Jerry Nachman is vice president and editor-in-chief of MSNBC, and the host of “Nachman,” which airs at 5 p.m. ET, weekdays on MSNBC.
December 26, 2002
JERRY NACHMAN: Hey, remember when Las Vegas started billing itself as a family-friendly vacation place? Then, of course, casino and restaurant revenue took a dive. So, guess what? Sin City came back. A couple of weeks ago, the world’s largest strip club, a $30 million joint called the Sapphire Gentlemen’s Club, opened in Vegas. It’s 71,000 square feet of undulating female anatomy, with up to 800 strippers disrobing at the same time. But the flesh trade can be rough stuff. One club, a different club, is being accused of using thugs, thieves, and assorted scoundrels to shake down customers. The casualty toll even includes one patron who is now paralyzed for life. We’ve shown you Glen Meek’s work before. Well, the last time, he revealed a hazard of exploding gasoline pumps. Now the KVBC TV Las Vegas reporter has an ugly story about strip club strong-arm tactics.
(BEGIN VIDEOTAPE)
GLEN MEEK, KVBC REPORTER (voice-over): Kirk Henry of Kansas gave his son Jarod (ph) a bicycle on his birthday. But Henry will never ride bikes with his son again. He’s confined to a wheelchair with a broken neck.

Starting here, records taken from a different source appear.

(** * company_scrapper: a shallow embedding of the crawl-and-extract pipeline

    The development follows the Python sources module by module:
    - [utils.py]     : [clean_text], [extract_emails], [extract_phones],
                       [get_internal_links], [is_social_link];
    - [extractor.py] : [extract_identity], [filter_priority_pages],
                       [extract_company_description], [extract_pricing],
                       [categorize_social_links];
    - [fetcher.py], [parser.py], [runner.py] : [fetch_page], [run].

    Modelling conventions.
    - A Python [str] is a list of characters ([list ascii]).  The character
      classes of [re] and of the [str] methods are the ones Python uses on
      ASCII text (code points below 128); bytes above 127 are treated as
      caseless, non-space, non-word characters.
    - A Python [set] of strings is represented by the sequence of its
      insertions; the order in which it is iterated is not fixed by the
      language, so it is a parameter ([SetOrder]) constrained only to list
      every member once.
    - The regular expressions of the program are run by a backtracking
      matcher ([bt]) with the priorities of Python's [re]: greedy
      quantifiers, left alternative first, leftmost match, [findall]
      resuming at the end of the previous match.
    - The browser, the HTML parser, [urllib] and the clock are outside the
      repository: they are parameters of the orchestrator.
    - [urllib.parse] raises [ValueError] on some URLs and the program does not
      catch it.  [get_internal_links] and [run] describe the calls that
      return; [get_internal_links_exc] and [run_exc] are the same functions
      with the exit by exception, and [run_exc_spec] relates the two. *)

From Stdlib Require Import Ascii String.
From stdpp Require Import base list strings gmap sorting.

(** ** Strings as lists of characters *)

Abbreviation str := (list ascii).

Coercion String.list_ascii_of_string : string >-> list.

(* String literals inside list literals are read at the element type. *)
#[local] Arguments cons {A} & _ _.

Definition code (c : ascii) : nat := nat_of_ascii c.

Definition between (lo hi : nat) (c : ascii) : bool :=
  (lo <=? code c) && (code c <=? hi).

(** [0-9], which is also [\d] on ASCII text. *)
Definition is_digit : ascii → bool := between 48 57.
Definition is_upper : ascii → bool := between 65 90.
Definition is_lower : ascii → bool := between 97 122.
(** [a-zA-Z] *)
Definition is_alpha (c : ascii) : bool := is_upper c || is_lower c.
(** [a-zA-Z0-9] *)
Definition is_alnum (c : ascii) : bool := is_alpha c || is_digit c.
(** [\w] *)
Definition is_word (c : ascii) : bool := is_alnum c || Ascii.eqb c "_"%char.
(** [\s] and the characters removed by [str.strip()]: TAB, LF, VT, FF, CR,
    the separators FS, GS, RS, US and the space. *)
Definition is_space (c : ascii) : bool :=
  between 9 13 c || between 28 31 c || Ascii.eqb c " "%char.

KIRK HENRY, CRIPPLED AT STRIP CLUB: My middle to upper chest line down, I have no feeling.
MEEK: Henry was paralyzed on a visit to Las Vegas, here outside the Crazy Horse Too Gentlemen’s Club. Henry says he was trying to leave the club following a dispute over how many lap dances he paid for when a bartender or manager came up from behind.

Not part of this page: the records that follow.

(** X3.  With [n = 0] the cache is a [deque(maxlen=0)] and stays empty:
    every update whose batch is reduced hands the combiner an empty
    window and raises [IndexError], so such a stream never emits. *)
Theorem sliding_window_of_size_zero_never_emits {Payload : Type}
    (padd : Payload -> Payload -> Payload)
    (points : DataFrame -> result Payload) (str : pyts -> string)
    (batches : list DataFrame) (i : nat) (x : DataFrame)
    (s : SlidingWindow Payload) (r : result (Image Payload)) :
  batches !! i = Some x ->
  SlidingWindow_run padd points str (SlidingWindow_init 0) batches !! i
  = Some (s, r) ->
  cache s = []
  /\ r = match points x with
         | Ok _ => Raise IndexError
         | Raise e => Raise e
         end.
Proof.
  intros Hx Hi. split.
  - pose proof (SlidingWindow_run_cache padd points str batches _ _ _ _ Hi)
      as [_ Hc].
    cbn [SlidingWindow_init cache sw_n] in Hc.
    rewrite Hc, deque_extend_drop by (cbn; lia). apply drop_ge. cbn. lia.
  - assert (Hgen : forall xs (s0 : SlidingWindow Payload) j s' r',
              sw_n s0 = 0%nat -> cache s0 = [] ->
              xs !! j = Some x ->
              SlidingWindow_run padd points str s0 xs !! j = Some (s', r') ->
              r' = match points x with
                   | Ok _ => Raise IndexError
                   | Raise e => Raise e
                   end).
    { induction xs as [| x0 xs IH]; intros s0 j s' r' Hn0 Hc0 Hj Hrun;
        [discriminate |].
      cbn [SlidingWindow_run] in Hrun.
      assert (Hup : SlidingWindow_update padd points str s0 x0
                    = (s0, match points x0 with
                           | Ok _ => Raise IndexError
                           | Raise e => Raise e
                           end)).
      { unfold SlidingWindow_update, aggregate_df.
        destruct (points x0) as [a | e]; cbn [rbind]; [| reflexivity].
        destruct s0 as [n0 c0]. cbn [sw_n cache] in Hn0, Hc0 |- *. subst.
        reflexivity. }
      rewrite Hup in Hrun. cbn [fst] in Hrun.
      destruct j as [| j]; cbn [lookup list_lookup] in Hrun, Hj.
      - injection Hj as ->. injection Hrun as _ <-. reflexivity.
      - eapply IH; eassumption. }
    eapply Hgen; [| | exact Hx | exact Hi]; reflexivity.
Qed.

Lemma sliding_window_of_size_zero_never_emits_witness :
  cache (SlidingWindow_init (Payload := Raster) 0) = []
  /\ Raise IndexError
     = match demo_points (day 20 7) with
       | Ok _ => Raise (A := Image Raster) IndexError
       | Raise e => Raise e
       end.
Proof.
  apply (sliding_window_of_size_zero_never_emits raster_add demo_points demo_str
           [day 10 5; day 20 7] 1 (day 20 7)); reflexivity.
Defined.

K. HENRY: I felt my neck being twisted downward and wrenched. And I couldn’t move. So I touched my legs and I couldn’t feel them. And, at that point, I panicked and screamed out, “I can’t feel my legs.”

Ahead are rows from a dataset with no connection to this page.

(** Modelled from the spec: [_share(secret, factory)], "(re-)share(value[,
    target_ring])": the first share is sampled in the target ring, the
    second is the secret minus the first; without a factory the ring is the
    main one. *)
Definition _share (prot : SecureNN) (secret : AbstractTensor)
    (factory : option AbstractFactory)
  : prog (AbstractTensor * AbstractTensor) :=
  let f := match factory with Some f => f | None => tensor_factory prot end in
  emit "share" ;;
  share0 <- sample_uniform f ;;
  ret (share0,
       Tensor ((value secret - value share0) mod factory_modulus f)
              (factory_modulus f)).

(** [_share] on a tensor with a bit axis: slice by slice. *)
Definition _share_bits (prot : SecureNN) (secret : list AbstractTensor)
    (factory : option AbstractFactory)
  : prog (list AbstractTensor * list AbstractTensor) :=
  shares <- mapM (fun b => _share prot b factory) secret ;;
  ret (split shares).

Definition add_private_private (x y : PondPrivateTensor) : PondPrivateTensor :=
  PondPrivate (Tensor.add (share0 x) (share0 y))
              (Tensor.add (share1 x) (share1 y))
              (private_is_scaled x || private_is_scaled y).

Definition sub_private_private (x y : PondPrivateTensor) : PondPrivateTensor :=
  PondPrivate (Tensor.sub (share0 x) (share0 y))
              (Tensor.sub (share1 x) (share1 y))
              (private_is_scaled x || private_is_scaled y).

(** The private/private case of [add] and [sub] with its static type. *)
Definition add_private (x y : PondPrivateTensor) : prog PondPrivateTensor :=
  emit "add" ;; ret (add_private_private x y).

Definition sub_private (x y : PondPrivateTensor) : prog PondPrivateTensor :=
  emit "sub" ;; ret (sub_private_private x y).

(** Modelled from the spec: [add], by representation.  Public plus public
    is computed on both copies; a public value is added to the first share
    of a private one; two private values are added share by share. *)
Definition add (x y : PondTensor) : prog PondTensor :=
  emit "add" ;;
  ret (match interior x, interior y with
       | inl x, inl y =>
           Public (PondPublic (Tensor.add (value_on_0 x) (value_on_0 y))
                              (Tensor.add (value_on_1 x) (value_on_1 y))
                              (public_is_scaled x || public_is_scaled y))
       | inl x, inr y =>
           Private (PondPrivate (Tensor.add (value_on_0 x) (share0 y))
                                (share1 y)
                                (public_is_scaled x || private_is_scaled y))
       | inr x, inl y =>
           Private (PondPrivate (Tensor.add (share0 x) (value_on_0 y))
                                (share1 x)
                                (private_is_scaled x || public_is_scaled y))
       | inr x, inr y => Private (add_private_private x y)
       end).

(** Modelled from the spec: [sub], by representation, as [add]. *)
Definition sub (x y : PondTensor) : prog PondTensor :=
  emit "sub" ;;
  ret (match interior x, interior y with
       | inl x, inl y =>
           Public (PondPublic (Tensor.sub (value_on_0 x) (value_on_0 y))
                              (Tensor.sub (value_on_1 x) (value_on_1 y))
                              (public_is_scaled x || public_is_scaled y))
       | inl x, inr y =>
           Private (PondPrivate (Tensor.sub (value_on_0 x) (share0 y))
                                (Tensor.negative (share1 y))
                                (public_is_scaled x || private_is_scaled y))
       | inr x, inl y =>
           Private (PondPrivate (Tensor.sub (share0 x) (value_on_0 y))
                                (share1 x)
                                (private_is_scaled x || public_is_scaled y))
       | inr x, inr y => Private (sub_private_private x y)
       end).

(** Modelled from the spec: [mul], the "ring multiplication share
    protocol".  With a public factor each share is multiplied locally; for
    two private factors the protocol is represented by its contract, a
    sharing of the product whose first share is freshly sampled.  (The
    rescaling of a product of two scaled values is not represented.) *)
Definition mul (x y : PondTensor) : prog PondTensor :=
  emit "mul" ;;
  match interior x, interior y with
  | inl x, inl y =>
      ret (Public (PondPublic (Tensor.mul (value_on_0 x) (value_on_0 y))
                              (Tensor.mul (value_on_1 x) (value_on_1 y))
                              (public_is_scaled x || public_is_scaled y)))
  | inl x, inr y =>
      ret (Private (PondPrivate (Tensor.mul (share0 y) (value_on_0 x))
                                (Tensor.mul (share1 y) (value_on_1 x))
                                (public_is_scaled x || private_is_scaled y)))
  | inr x, inl y =>
      ret (Private (PondPrivate (Tensor.mul (share0 x) (value_on_0 y))
                                (Tensor.mul (share1 x) (value_on_1 y))
                                (private_is_scaled x || public_is_scaled y)))
  | inr x, inr y =>
      let m := modulus (share0 x) in
      z0 <- with_device crypto_producer (sample_uniform (Factory m)) ;;
      let xy := (value (share0 x) + value (share1 x))
                * (value (share0 y) + value (share1 y)) in
      ret (Private (PondPrivate z0 (Tensor ((xy - value z0) mod m) m)
                                (private_is_scaled x || private_is_scaled y)))
  end.

End Pond.

Import Pond.

(** The plaintext carried by a value: a private value is reconstructed by
    summing its shares in their ring. *)
Definition reconstruct (x : PondPrivateTensor) : Z :=
  (value (share0 x) + value (share1 x)) mod modulus (share0 x).

Definition plaintext (x : PondTensor) : Z :=
  match interior x with
  | inl x => value (value_on_0 x)
  | inr x => reconstruct x
  end.

(** * securenn.py *)

Notation "' pat <- m ;; k" := (bind m (fun x => let 'pat := x in k))
  (at level 61, pat pattern, m at next level, right associativity)
  : prog_scope.

(** ** Boolean algebra on shared bits (lines 40-61) *)

Definition bitwise_not (prot : SecureNN) (x : PondTensor) : prog PondTensor :=
  assert (negb (is_scaled x)) ;;
  Pond.sub (lift prot 1) x.

Definition bitwise_and (prot : SecureNN) (x y : PondTensor) : prog PondTensor :=
  assert (negb (is_scaled x)) ;;
  assert (negb (is_scaled y)) ;;
  Pond.mul x y.

Definition bitwise_or (prot : SecureNN) (x y : PondTensor) : prog PondTensor :=
  assert (negb (is_scaled x)) ;;
  assert (negb (is_scaled y)) ;;
  s <- Pond.add x y ;;
  a <- bitwise_and prot x y ;;
  Pond.sub s a.

Definition bitwise_xor (prot : SecureNN) (x y : PondTensor) : prog PondTensor :=
  assert (negb (is_scaled x)) ;;
  assert (negb (is_scaled y)) ;;
  s <- Pond.add x y ;;
  a <- bitwise_and prot x y ;;
  a2 <- Pond.mul a (lift prot 2) ;;
  Pond.sub s a2.

(** The odd ring targeted by share conversion has cardinality [M - 1]. *)
Definition odd_modulus (prot : SecureNN) : Z := M prot - 1.

Definition odd_modulus_bitwise_xor (prot : SecureNN)
    (x : PondPrivateTensor) (bits : PondPublicTensor) : prog PondPrivateTensor :=
  share0 <- with_device server_0
              (let ones := OddImplicitTensor 1 (odd_modulus prot) in
               optional_sub ones (share0 x) (value_on_0 bits)) ;;
  share1 <- with_device server_1
              (let zeros := OddImplicitTensor 0 (odd_modulus prot) in
               optional_sub zeros (share1 x) (value_on_1 bits)) ;;
  ret (PondPrivate share0 share1 false).

(** ** Unimplemented operations (lines 118-119, 185-186, 193-197) *)

Definition private_compare (prot : SecureNN)
    (x : list PondTensor) (r : PondTensor) (beta : PondTensor)
  : prog PondTensor :=
  raise NotImplementedError.

Definition divide (prot : SecureNN) (x y : PondTensor) : prog PondTensor :=
  raise NotImplementedError.

Definition max_pool (prot : SecureNN) (x : PondTensor) : prog PondTensor :=
  raise NotImplementedError.

Definition dmax_pool_efficient (prot : SecureNN) (x : PondTensor)
  : prog PondTensor :=
  raise NotImplementedError.

(** ** Helpers (lines 245-254) *)

Definition _generate_random_bits (prot : SecureNN) : prog PondPublicTensor :=
  backing <- sample_uniform (prime_factory 2) ;;
  ret (PondPublic backing backing false).

Definition share_with_wrap (prot : SecureNN) (sample : AbstractTensor)
    (modulus : Z) : prog (AbstractTensor * AbstractTensor * AbstractTensor) :=
  '(x, y) <- _share prot sample None ;;
  kappa <- compute_wrap x y modulus ;;
  ret (x, y, kappa).

(** ** Least significant bit (lines 86-87, 209-242) *)

(** [t[..., 0]]: the slice at index 0 of the bit axis. *)
Definition index0 {A} (t : list A) : prog A :=
  match t with
  | b :: _ => ret b
  | [] => raise IndexError
  end.

Definition _lsb_private (prot : SecureNN) (y : PondPrivateTensor)
  : prog PondTensor :=
  '(x, xbits, xlsb) <-
     with_device crypto_producer
       (x <- sample_uniform (tensor_factory prot) ;;
        xbits <- to_bits x ;;
        xlsb <- index0 xbits ;;
        '(x0, x1) <- _share prot x (Some (tensor_factory prot)) ;;
        '(xbits0, xbits1) <- _share_bits prot xbits (Some (alt_factory prot)) ;;
        '(xlsb0, xlsb1) <- _share prot xlsb (Some (tensor_factory prot)) ;;
        ret (PondPrivate x0 x1 false,
             map (fun s => Private (PondPrivate (fst s) (snd s) false))
                 (combine xbits0 xbits1),
             PondPrivate xlsb0 xlsb1 false)) ;;
  choice <- draw ;;
  let bits_device := if Z.even choice then server_0 else server_1 in
  b <- with_device bits_device (_generate_random_bits prot) ;;
  yx <- add_private y x ;;
  r <- reveal yx ;;
  let '(r0, r1) := (value_on_0 r, value_on_1 r) in
  rbits0 <- to_bits r0 ;;
  rbits1 <- to_bits r1 ;;
  let rbits := map (fun v => Public (PondPublic (fst v) (snd v) false))
                   (combine rbits0 rbits1) in
  rlsb <- index0 rbits ;;
  bp <- private_compare prot xbits (Public r) (Public b) ;;
  gamma <- bitwise_xor prot bp (Public b) ;;
  delta <- bitwise_xor prot (Private xlsb) rlsb ;;
  alpha <- bitwise_xor prot gamma delta ;;
  ret alpha.

(** [prot.lsb(x.unmasked)]; the method [lsb] of the protocol is passed in,
    as the mutual reference between [lsb] and [_lsb_masked] goes through
    the protocol object. *)
Definition _lsb_masked (prot_lsb : PondTensor -> prog PondTensor)
    (x_unmasked : PondTensor) : prog PondTensor :=
  prot_lsb x_unmasked.

(** Modelled from the spec: [dispatch('lsb', x, container=_thismodule)]
    resolves by the representation of [x] to [_lsb_private] or
    [_lsb_masked]; the module has no implementation for public values. *)
Fixpoint lsb (prot : SecureNN) (x : PondTensor) : prog PondTensor :=
  match x with
  | Private y => _lsb_private prot y
  | Masked unmasked _ _ _ => _lsb_masked (lsb prot) unmasked
  | Public _ => raise TypeError
  end.

(** ** Sign and comparison (lines 76-116, 188-191) *)

Definition msb (prot : SecureNN) (x : PondTensor) : prog PondTensor :=
  if negb (M prot mod 2 =? 1)
  then raise Exception
  else x2 <- Pond.mul x (lift prot 2) ;; lsb prot x2.

Definition negative (prot : SecureNN) (x : PondTensor) : prog PondTensor :=
  msb prot x.

Definition non_negative (prot : SecureNN) (x : PondTensor) : prog PondTensor :=
  m <- msb prot x ;; bitwise_not prot m.

Definition less (prot : SecureNN) (x y : PondTensor) : prog PondTensor :=
  d <- Pond.sub x y ;; negative prot d.

Definition greater (prot : SecureNN) (x y : PondTensor) : prog PondTensor :=
  d <- Pond.sub y x ;; negative prot d.

Definition less_equal (prot : SecureNN) (x y : PondTensor) : prog PondTensor :=
  g <- greater prot x y ;; bitwise_not prot g.

Definition greater_equal (prot : SecureNN) (x y : PondTensor)
  : prog PondTensor :=
  l <- less prot x y ;; bitwise_not prot l.


Definition relu (prot : SecureNN) (x : PondTensor) : prog PondTensor :=
  drelu <- non_negative prot x ;;
  Pond.mul drelu x.

(** ** Share conversion (lines 121-183, 199-206) *)

Definition to_odd_modulus (prot : SecureNN) (x : PondPrivateTensor)
  : prog PondPrivateTensor :=
  share0 <- with_device server_0
              (reinterpret_to_ring (share0 x) (odd_modulus prot)) ;;
  share1 <- with_device server_1
              (reinterpret_to_ring (share1 x) (odd_modulus prot)) ;;
  ret (PondPrivate share0 share1 false).

(** The local variables of [share_convert] that are live after line 171. *)
Record frame : Type := Frame {
  bitmask     : PondPublicTensor;
  alpha       : PondPrivateTensor;
  beta_wrap   : PondPrivateTensor;
  bitshares   : list PondTensor;
  deltashares : PondPrivateTensor;
  compared    : PondPrivateTensor
}.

MEEK: Henry says the man who tried to unscrew his head from his neck wasn’t through yet.
K. HENRY: And he somewhat chuckled or snickered. I don’t know if he didn’t believe me that I couldn’t feel my legs. But he came up to me and demanded that I give him my wallet or I give him my credit card.
MEEK (on camera): Henry says, as he lay helpless in the parking lot, the manager or bartender came back up to him, pulled his wallet out of his pants pocket, removed Henry’s credit cards, went back in the club, and rang up 80-something dollars worth of lap dances. (voice-over): Henry was taken to Valley Hospital, where this home video was recorded. Fearing for his safety, his wife listed him under an assumed name.
AMY HENRY, WIFE OF KIRK HENRY: I was hoping that, when he went in for surgery, that the doctors would call me back and say: Oh, it’s not as bad as we thought. But, instead, he said: It’s worse than we expected.
K. HENRY: I can’t play with my kids, I can’t do any of the activities I used to enjoy. And I can’t be with my wife. You know, it’s been a dramatic change, a terrible change.
MEEK: And Henry believes he’s paid a terrible price for a trivial dispute.
K. HENRY: I never in my wildest dreams would imagine somebody would break my neck over something like this. You know, it’s just unbelievable.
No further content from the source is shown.